:: Work item ::
Output the entries below so that they read exactly as they do now.

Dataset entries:
(* ===== verification/Agent.v ===== *)
(** * [crates/syncer-agent/src/main.rs]: the transfer engine

    The state of an agent is its file system, the database of its folder, the
    remote machine, what was written to standard output and the pauses between two
    rounds.  What answers a request is the class [World]: [respond] is everything
    between the bytes the agent writes to a connection and the bytes that arrive on
    it, the network and the remote machine together; [accepts] are the connections
    a listener is offered.  [clock n] holds the clocks,
    new identifiers and random bytes of the [n]-th call that uses some.  [ag_db]
    is what the database of the folder holds, nothing when it was never opened. *)

From S2P Require Import Prelude RustStd External Error Manifest Limits Model Records Planning StateDb FileSys FolderStore Scanner PathCodec RequestSigning PeerCrypto PeerStore HttpText PeerRequest PeerServer PeerClient AgentError.
From stdpp Require Import options pretty.
Local Open Scope Z_scope.

(** ** The world of an agent *)

Record Tick := {
  ti_now_utc : OffsetDateTime;
  ti_unixepoch : Z;
  ti_id : Uuid;
  ti_random : list ascii;
  ti_client : ClientInputs;
  ti_scan_now : string → Z;
  ti_scan_now_utc : string → OffsetDateTime;
  ti_scan_end : Z;
  ti_stamps : nat → OperationId * Z;
}.

Class World := {
  Peer : Type;
  respond : list ascii → Peer → Stream * Peer;
  clock : nat → Tick;
  accepts : string → result string (list (result string (Inputs * Stream)));
}.

Record Agent `{!World} := {
  ag_fs : FS;
  ag_db : Database;
  ag_peer : Peer;
  ag_out : list ascii;
  ag_slept : list Z;
  ag_ticks : nat;
}.

Record TransferOperationResult := {
  tr_operation_id : string;
  tr_path : RelativePath;
  tr_status : string;
  tr_size_bytes : Z;
  tr_error : option string;
}.
Record ExecuteSyncQueueOutput := {
  eq_completed : Z;
  eq_failed : Z;
  eq_results : list TransferOperationResult;
}.
Record SyncOnceOutput := {
  so_presence : PresenceResponse;
  so_plan_summary : SyncPlanSummary;
  so_queued : QueueStatus;
  so_transfer : ExecuteSyncQueueOutput;
  so_final_queue : QueueStatus;
}.

(** [result] of a computation as a value: a [match] on what was awaited. *)
Definition attempt {S E F A} (m : M S E A) : M S F (result E A) := λ s, let '(r, s) := m s in (Ok r, s).

(** [Option::or]. *)
Definition option_or {A} (a b : option A) : option A := match a with Some _ => a | None => b end.

Section world.
Context {W : World}.

Definition with_ag_fs (fs : FS) (a : Agent) : Agent :=
  {| ag_fs := fs; ag_db := a.(ag_db); ag_peer := a.(ag_peer); ag_out := a.(ag_out);
     ag_slept := a.(ag_slept); ag_ticks := a.(ag_ticks) |}.
Definition with_ag_db (db : Database) (a : Agent) : Agent :=
  {| ag_fs := a.(ag_fs); ag_db := db; ag_peer := a.(ag_peer); ag_out := a.(ag_out);
     ag_slept := a.(ag_slept); ag_ticks := a.(ag_ticks) |}.
Definition with_ag_peer (p : Peer) (a : Agent) : Agent :=
  {| ag_fs := a.(ag_fs); ag_db := a.(ag_db); ag_peer := p; ag_out := a.(ag_out);
     ag_slept := a.(ag_slept); ag_ticks := a.(ag_ticks) |}.
Definition with_ag_ticks (n : nat) (a : Agent) : Agent :=
  {| ag_fs := a.(ag_fs); ag_db := a.(ag_db); ag_peer := a.(ag_peer); ag_out := a.(ag_out);
     ag_slept := a.(ag_slept); ag_ticks := n |}.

:: Task response ::
(* ===== verification/Agent.v ===== *)
(** * [crates/syncer-agent/src/main.rs]: the transfer engine

    The state of an agent is its file system, the database of its folder, the
    remote machine, what was written to standard output and the pauses between two
    rounds.  What answers a request is the class [World]: [respond] is everything
    between the bytes the agent writes to a connection and the bytes that arrive on
    it, the network and the remote machine together; [accepts] are the connections
    a listener is offered.  [clock n] holds the clocks,
    new identifiers and random bytes of the [n]-th call that uses some.  [ag_db]
    is what the database of the folder holds, nothing when it was never opened. *)

From S2P Require Import Prelude RustStd External Error Manifest Limits Model Records Planning StateDb FileSys FolderStore Scanner PathCodec RequestSigning PeerCrypto PeerStore HttpText PeerRequest PeerServer PeerClient AgentError.
From stdpp Require Import options pretty.
Local Open Scope Z_scope.

(** ** The world of an agent *)

Record Tick := {
  ti_now_utc : OffsetDateTime;
  ti_unixepoch : Z;
  ti_id : Uuid;
  ti_random : list ascii;
  ti_client : ClientInputs;
  ti_scan_now : string → Z;
  ti_scan_now_utc : string → OffsetDateTime;
  ti_scan_end : Z;
  ti_stamps : nat → OperationId * Z;
}.

Class World := {
  Peer : Type;
  respond : list ascii → Peer → Stream * Peer;
  clock : nat → Tick;
  accepts : string → result string (list (result string (Inputs * Stream)));
}.

Record Agent `{!World} := {
  ag_fs : FS;
  ag_db : Database;
  ag_peer : Peer;
  ag_out : list ascii;
  ag_slept : list Z;
  ag_ticks : nat;
}.

Record TransferOperationResult := {
  tr_operation_id : string;
  tr_path : RelativePath;
  tr_status : string;
  tr_size_bytes : Z;
  tr_error : option string;
}.
Record ExecuteSyncQueueOutput := {
  eq_completed : Z;
  eq_failed : Z;
  eq_results : list TransferOperationResult;
}.
Record SyncOnceOutput := {
  so_presence : PresenceResponse;
  so_plan_summary : SyncPlanSummary;
  so_queued : QueueStatus;
  so_transfer : ExecuteSyncQueueOutput;
  so_final_queue : QueueStatus;
}.

(** [result] of a computation as a value: a [match] on what was awaited. *)
Definition attempt {S E F A} (m : M S E A) : M S F (result E A) := λ s, let '(r, s) := m s in (Ok r, s).

(** [Option::or]. *)
Definition option_or {A} (a b : option A) : option A := match a with Some _ => a | None => b end.

Section world.
Context {W : World}.

Definition with_ag_fs (fs : FS) (a : Agent) : Agent :=
  {| ag_fs := fs; ag_db := a.(ag_db); ag_peer := a.(ag_peer); ag_out := a.(ag_out);
     ag_slept := a.(ag_slept); ag_ticks := a.(ag_ticks) |}.
Definition with_ag_db (db : Database) (a : Agent) : Agent :=
  {| ag_fs := a.(ag_fs); ag_db := db; ag_peer := a.(ag_peer); ag_out := a.(ag_out);
     ag_slept := a.(ag_slept); ag_ticks := a.(ag_ticks) |}.
Definition with_ag_peer (p : Peer) (a : Agent) : Agent :=
  {| ag_fs := a.(ag_fs); ag_db := a.(ag_db); ag_peer := p; ag_out := a.(ag_out);
     ag_slept := a.(ag_slept); ag_ticks := a.(ag_ticks) |}.
Definition with_ag_ticks (n : nat) (a : Agent) : Agent :=
  {| ag_fs := a.(ag_fs); ag_db := a.(ag_db); ag_peer := a.(ag_peer); ag_out := a.(ag_out);
     ag_slept := a.(ag_slept); ag_ticks := n |}.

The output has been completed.